The president seeks to trim $610 bilion from Medicaid and over $192 billion from food stamp programs while increasing military funding by $54 billion over the next decade.

"Students, workers, and small businesses can not succeed in an economy that is crippled by too much government and too much debt", she said.

The proposal released Tuesday aims to reduce spending by $3.6 trillion over a span of 10 years. Since 1965, Medicaid has operated as an open-ended "partnership" with the states. And it's where those cuts are coming from that has some lawmakers anxious.

"It's a unsafe plan that would raise the number of uninsured Americans, take food out of the mouths of hungry children, and drive more families into poverty", Rep. Ruben Gallego, D-Phoenix, said in a written statement.
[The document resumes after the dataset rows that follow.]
(** ** Committer *)

(** [choose_batch_end] and a full segment may both cut a batch short: a batch
    ends anywhere below what is available.  A batch may fail before its write
    moved the segment's offset ([C_fail]) or after it, when preparing the next
    segment fails ([C_late_fail], the last [?] of [append_batch]); either way
    the committer tries again from the same sequence, so that a batch that
    failed late is in the file twice. *)
Inductive committer_step : St -> St -> Prop :=
| C_sealed to nx fl r ps se sd d g :
    rhash r = true -> nx <= to <= sealed_cursor r - 1 ->
    committer_step (mkSt r ps se (mkCommitter nx CIdle fl) sd d g)
                   (mkSt r ps se (mkCommitter nx (CBatch to nx []) fl) sd d g)
| C_scan nx fl r ps se sd d g :
    rhash r = false ->
    committer_step (mkSt r ps se (mkCommitter nx CIdle fl) sd d g)
                   (mkSt r ps se (mkCommitter nx (CScan nx) fl) sd d g)
| C_published seq nx fl r ps se sd d g :
    is_published (slot r seq) seq = true ->
    committer_step (mkSt r ps se (mkCommitter nx (CScan seq) fl) sd d g)
                   (mkSt r ps se (mkCommitter nx (CScan (seq + 1)) fl) sd d g)
| C_nothing nx fl r ps se sd d g :
    is_published (slot r nx) nx = false ->
    committer_step (mkSt r ps se (mkCommitter nx (CScan nx) fl) sd d g)
                   (mkSt r ps se (mkCommitter nx CIdle fl) sd d g)
| C_unpublished seq to nx fl r ps se sd d g :
    is_published (slot r seq) seq = false -> nx <= to <= seq - 1 ->
    committer_step (mkSt r ps se (mkCommitter nx (CScan seq) fl) sd d g)
                   (mkSt r ps se (mkCommitter nx (CBatch to nx []) fl) sd d g)
| C_copy to cur acc nx fl r ps se sd d g :
    cur <= to ->
    committer_step (mkSt r ps se (mkCommitter nx (CBatch to cur acc) fl) sd d g)
      (mkSt r ps se
         (mkCommitter nx (CBatch to (cur + 1) (acc ++ [slot_read (slot r cur)])) fl) sd d g)
| C_fail to cur acc nx fl r ps se sd d g :
    committer_step (mkSt r ps se (mkCommitter nx (CBatch to cur acc) fl) sd d g)
                   (mkSt r ps se (mkCommitter nx CIdle fl) sd d g)
| C_late_fail to cur acc nx fl r ps se sd d g :
    nx < cur ->
    committer_step (mkSt r ps se (mkCommitter nx (CBatch to cur acc) fl) sd d g)
                   (mkSt r ps se (mkCommitter nx CIdle (fl ++ acc)) sd d g)
| C_write to cur acc nx fl r ps se sd d g :
    nx < cur ->
    committer_step (mkSt r ps se (mkCommitter nx (CBatch to cur acc) fl) sd d g)
      (mkSt r ps se (mkCommitter nx (CStore (cur - 1)) (fl ++ acc)) sd d g)
| C_store last nx fl r ps se sd d g :
    committer_step (mkSt r ps se (mkCommitter nx (CStore last) fl) sd d g)
      (mkSt (set_committed r (last + 1)) ps se (mkCommitter (last + 1) CIdle fl) sd d g)
| C_sync nx fl r ps se sd d g :
    committer_step (mkSt r ps se (mkCommitter nx CIdle fl) sd d g)
                   (mkSt (set_durable r nx) ps se (mkCommitter nx CIdle fl) sd d g).

(** ** Drain *)

Inductive drain_step : St -> St -> Prop :=
| D_start r ps se co sd g :
    drain_step (mkSt r ps se co sd DRun g) (mkSt r ps se co (start_drain sd) DWait g)
| D_zero r ps se co sd g :
    in_flight sd = 0 ->
    drain_step (mkSt r ps se co sd DWait g) (mkSt r ps se co sd DZero g)
| D_target r ps se co sd g :
    drain_step (mkSt r ps se co sd DZero g)
      (mkSt r ps se co (set_drain_target sd (producer_cursor r)) DDone g).

Definition step (st st' : St) : Prop :=
  producer_step st st' \/ sealer_step st st' \/ committer_step st st' \/ drain_step st st'.

(** A freshly opened shard: [Ring::new] at [init], no thread active. *)
Definition initial (st : St) : Prop :=
  exists r, ring_new (rsize r) (rhash r) init = Some r /\ in_range 64 (rsize r) /\
    0 <= init < U64_MAX /\
    st = mkSt r ∅ (mkSealer init h0 (SScan init)) (mkCommitter init CIdle []) shutdown_new DRun [].

Inductive reachable : St -> Prop :=
| reach_init st : initial st -> reachable st
| reach_step st st' : reachable st -> step st st' -> reachable st'.

(** ** The log the pipeline must produce *)

(** The records for [g], numbered from [seq], chained after [prev] when
    hashing is on. *)
Fixpoint views (hash : bool) (prev : bytes) (seq : Z) (g : list Item) : list ReadView :=
  match g with
  | [] => []
  | x :: g =>
      let h := if hash then blake3_keyed_chain key prev x.2 else zeros 32 in
      mkReadView (record_id seq) x.1 x.2 h :: views hash h (seq + 1) g
  end.

Lemma length_views hash prev seq g : length (views hash prev seq g) = length g.
Proof. revert prev seq. induction g; intros; simpl; auto. Qed.

(** Appending to the log leaves the earlier records alone. *)
Lemma views_app hash prev seq g g' :
  exists l, views hash prev seq (g ++ g') = views hash prev seq g ++ l.
Proof.
  revert prev seq. induction g as [|x g IH]; intros prev seq; simpl; [by eexists|].
  destruct (IH (if hash then blake3_keyed_chain key prev x.2 else zeros 32) (seq + 1)) as [l ->].
  by exists l.
Qed.

(** The hash the record at position [k] is chained to. *)
Definition hash_before (hash : bool) (prev : bytes) (seq : Z) (g : list Item) (k : nat) : bytes :=
  List.last (rv_hash_n <$> take k (views hash prev seq g)) prev.

Lemma views_lookup hash prev seq g k x :
  g !! k = Some x ->
  views hash prev seq g !! k =
  Some (mkReadView (record_id (seq + Z.of_nat k)) x.1 x.2
          (if hash then blake3_keyed_chain key (hash_before hash prev seq g k) x.2 else zeros 32)).
Proof.
  revert prev seq k. induction g as [|y g IH]; intros prev seq [|k] Hk; simpl in *; simplify_eq.
  - by rewrite Z.add_0_r.
  - rewrite IH by done. replace (seq + 1 + Z.of_nat k) with (seq + Z.of_nat (S k)) by lia.
    do 2 f_equal. destruct hash; [|done]. f_equal. unfold hash_before. cbn [take views fmap list_fmap].
    symmetry. apply last_cons_default.
Qed.

Lemma hash_before_next hash prev seq g k v :
  views hash prev seq g !! k = Some v ->
  hash_before hash prev seq g (S k) = rv_hash_n v.
Proof.
  intros Hv. unfold hash_before. erewrite take_S_r by done.
  rewrite fmap_app. simpl. apply List.last_last.
Qed.

Lemma hash_before_app hash prev seq g g' k :
  (k <= length g)%nat ->
  hash_before hash prev seq (g ++ g') k = hash_before hash prev seq g k.
Proof.
  intros Hk. unfold hash_before. destruct (views_app hash prev seq g g') as [l ->].
  by rewrite take_app_le by (rewrite length_views; lia).
Qed.

(** The file holds the records of the log at the positions [ws], in order. *)
Definition holds (l : list ReadView) (ws : list nat) (fl : list ReadView) : Prop :=
  Forall2 (fun i v => l !! i = Some v) ws fl.

Lemma holds_mono l k ws fl : holds l ws fl -> holds (l ++ k) ws fl.
Proof. intros Hh. unfold holds in *. eapply Forall2_impl; [|exact Hh]. intros i v Hv. simpl. by apply lookup_app_l_Some. Qed.

Lemma holds_app l ws fl ws' fl' : holds l ws fl -> holds l ws' fl' -> holds l (ws ++ ws') (fl ++ fl').
Proof. apply Forall2_app. Qed.

(** A batch that continues a prefix holds the positions it continues with. *)
Lemma holds_batch l n m acc :
  (n <= m <= length l)%nat -> take n l ++ acc = take m l -> holds l (seq n (m - n)) acc.
Proof.
  intros Hn Ha. assert (acc = drop n (take m l)) as ->.
  { rewrite <- Ha. rewrite drop_app_length'; [done|rewrite length_take; lia]. }
  apply Forall2_same_length_lookup. split.
  { rewrite length_seq, length_drop, length_take. lia. }
  intros i x y Hx Hy. apply lookup_seq in Hx as [-> Hi].
  rewrite lookup_drop in Hy. by apply lookup_take_Some in Hy as [? _].
Qed.

Lemma holds_prefix l n fl : holds l (seq 0 n) fl -> fl = take n l.
Proof.
  intros Hh. pose proof (Forall2_length Hh) as Hl. rewrite length_seq in Hl.
  apply (list_eq_same_length _ _ n); [|done|].
  { destruct n as [|n]; [done|]. rewrite length_take.
    destruct (lookup_lt_is_Some_2 fl n ltac:(lia)) as [v Hv].
    pose proof (Forall2_lookup_lr _ _ _ n n v Hh) as Hn. rewrite lookup_seq_lt in Hn by lia.
    specialize (Hn eq_refl Hv). apply lookup_lt_Some in Hn. lia. }
  intros i x y Hi Hx Hy. rewrite lookup_take_lt in Hy by done.
  pose proof (Forall2_lookup_lr _ _ _ i i x Hh) as Hn. rewrite lookup_seq_lt in Hn by done.
  specialize (Hn eq_refl Hx). congruence.
Qed.

(** ** Invariant *)

(** The sequences whose slots a producer may still write. *)
Definition owns (a : PC) (s : Z) : Prop :=
  match a with
  | PWrite seq xs => seq <= s < seq + Z.of_nat (length xs)
  | PPublish seq _ xs => seq <= s < seq + 1 + Z.of_nat (length xs)
  | _ => False
  end.

Definition request_ok (r : Ring) (q : Request) : Prop :=
  1 <= Z.of_nat (length (items q)) <= rsize r /\
  Forall (fun x : Item => blen x.2 < 2 ^ 32) (items q).

(** The items from sequence [seq] on are those of the log. *)
Definition items_at (g : list Item) (seq : Z) (xs : list Item) : Prop :=
  init <= seq /\ (forall i x, xs !! i = Some x -> g !! (Z.to_nat (seq - init) + i)%nat = Some x) /\
  Forall (fun x : Item => blen x.2 < 2 ^ 32) xs.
There's little appetite among Capitol Hill Republicans for a genuine effort to balance the budget; GOP lawmakers this year are instead pressing to rewrite the tax code and forge a spending deal with Democrats that would permit higher military spending and restore Trump proposals to cut domestic agencies and foreign aid.

Independent fiscal watchdogs and Democrats have been making the exact same point for weeks, noting that outside forecasters, like the Congressional Budget Office, only expect an average of 1.9% growth a year in the next decade. "I certainly share the goal of reducing the size and scope of the federal government, but as I continue to meet with constituents, it is apparent that many of these programs have countless benefits in our community".

The president does not touch the third rail of entitlement programs - Social Security and Medicare - but does cut $800 billion from Medicaid over the next 10 years.

"What he has shown is that rural America is just about at the bottom of his list", said Bustos.